Nothing but the lines from the top of the following entries through the line with "Slug : gostring;" should be printed, exactly as they are.

(Records for this task begins)

(* ===== verification/Selector.v ===== *)
(** Mirror selection at the door (src/internal/door/selection.go) and the
    door's configuration rules (src/internal/config/door.go).

    The random source is an input: an injected function, or the 64-bit value
    drawn from crypto/rand (None when the reader fails). *)

From S2P Require Import Prelude Shared.

(** * Configuration *)

Definition CoverKindStaticFile : gostring := $"static_file".
Definition CoverKindStaticHTML : gostring := $"static_html".
Definition CoverKindPassthrough404 : gostring := $"passthrough_404".

Definition StrategyRandom : gostring := $"random".
Definition StrategyWeighted : gostring := $"weighted".
Definition StrategyRoundRobin : gostring := $"round_robin".

Record CoverConf := mkCoverConf {
  ccEnabled : bool;
  ccKind : gostring;
  ccPath : gostring;
  ccContentType : gostring;
  ccHeaders : gmap gostring gostring
}.

Record SlugConf := mkSlugConf {
  Slug : gostring;
  Strategy : gostring;
  scTargetTenants : list gostring;
  scStatus : Z;
  ExcludeRegions : list gostring;
  scWeight : Z
}.

Record DoorConf := mkDoorConf { Cover : CoverConf; Slugs : list SlugConf }.

Definition isValidCoverKind (k : gostring) : bool :=
  bool_decide (k = CoverKindStaticFile ∨ k = CoverKindStaticHTML ∨ k = CoverKindPassthrough404).

Definition isValidStrategy (s : gostring) : bool :=
  bool_decide (s = StrategyRandom ∨ s = StrategyWeighted ∨ s = StrategyRoundRobin).

Inductive door_error :=
| ErrCoverKind | ErrCoverPath | ErrNoSlugs
| ErrSlugEmpty (i : nat) | ErrSlugStrategy (i : nat) | ErrSlugStatus (i : nat).

(** The body of the loop over the slugs: the defaults, then the checks. *)
Definition validateSlug (i : nat) (s : SlugConf) : result door_error SlugConf :=
  if decide (Slug s = []) then Err (ErrSlugEmpty i)
  else
    let strategy := if decide (Strategy s = []) then StrategyRandom else Strategy s in
    if negb (isValidStrategy strategy) then Err (ErrSlugStrategy i)
    else
      let status := if Z.eqb (scStatus s) 0 then 302%Z else scStatus s in
      if (negb (Z.eqb status 302) && negb (Z.eqb status 307))%bool then Err (ErrSlugStatus i)
      else Ok (mkSlugConf (Slug s) strategy (scTargetTenants s) status (ExcludeRegions s) (scWeight s)).

Fixpoint validateSlugs (i : nat) (l : list SlugConf) : result door_error (list SlugConf) :=
  match l with
  | [] => Ok []
  | s :: l' =>
      let* s' := validateSlug i s in
      let* l'' := validateSlugs (S i) l' in
      Ok (s' :: l'')
  end.

Definition ValidateDoor (d : DoorConf) : result door_error DoorConf :=
  let c := Cover d in
  if (ccEnabled c && negb (isValidCoverKind (ccKind c)))%bool then Err ErrCoverKind
  else if (ccEnabled c && negb (bool_decide (ccKind c = CoverKindPassthrough404))
           && bool_decide (ccPath c = []))%bool then Err ErrCoverPath
  else if decide (Slugs d = []) then Err ErrNoSlugs
  else
    let* slugs := validateSlugs 0 (Slugs d) in
    Ok (mkDoorConf c slugs).

(** * The selector *)

Record Selector := mkSelector {
  sel_mirrors : list MirrorInfo;
  rrCounter : Z
}.

Definition NewSelector : Selector := mkSelector [] 0.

(Records for this task ends)

→ **Answer box**:
(* ===== verification/Selector.v ===== *)
(** Mirror selection at the door (src/internal/door/selection.go) and the
    door's configuration rules (src/internal/config/door.go).

    The random source is an input: an injected function, or the 64-bit value
    drawn from crypto/rand (None when the reader fails). *)

From S2P Require Import Prelude Shared.

(** * Configuration *)

Definition CoverKindStaticFile : gostring := $"static_file".
Definition CoverKindStaticHTML : gostring := $"static_html".
Definition CoverKindPassthrough404 : gostring := $"passthrough_404".

Definition StrategyRandom : gostring := $"random".
Definition StrategyWeighted : gostring := $"weighted".
Definition StrategyRoundRobin : gostring := $"round_robin".

Record CoverConf := mkCoverConf {
  ccEnabled : bool;
  ccKind : gostring;
  ccPath : gostring;
  ccContentType : gostring;
  ccHeaders : gmap gostring gostring
}.

Record SlugConf := mkSlugConf {
  Slug : gostring;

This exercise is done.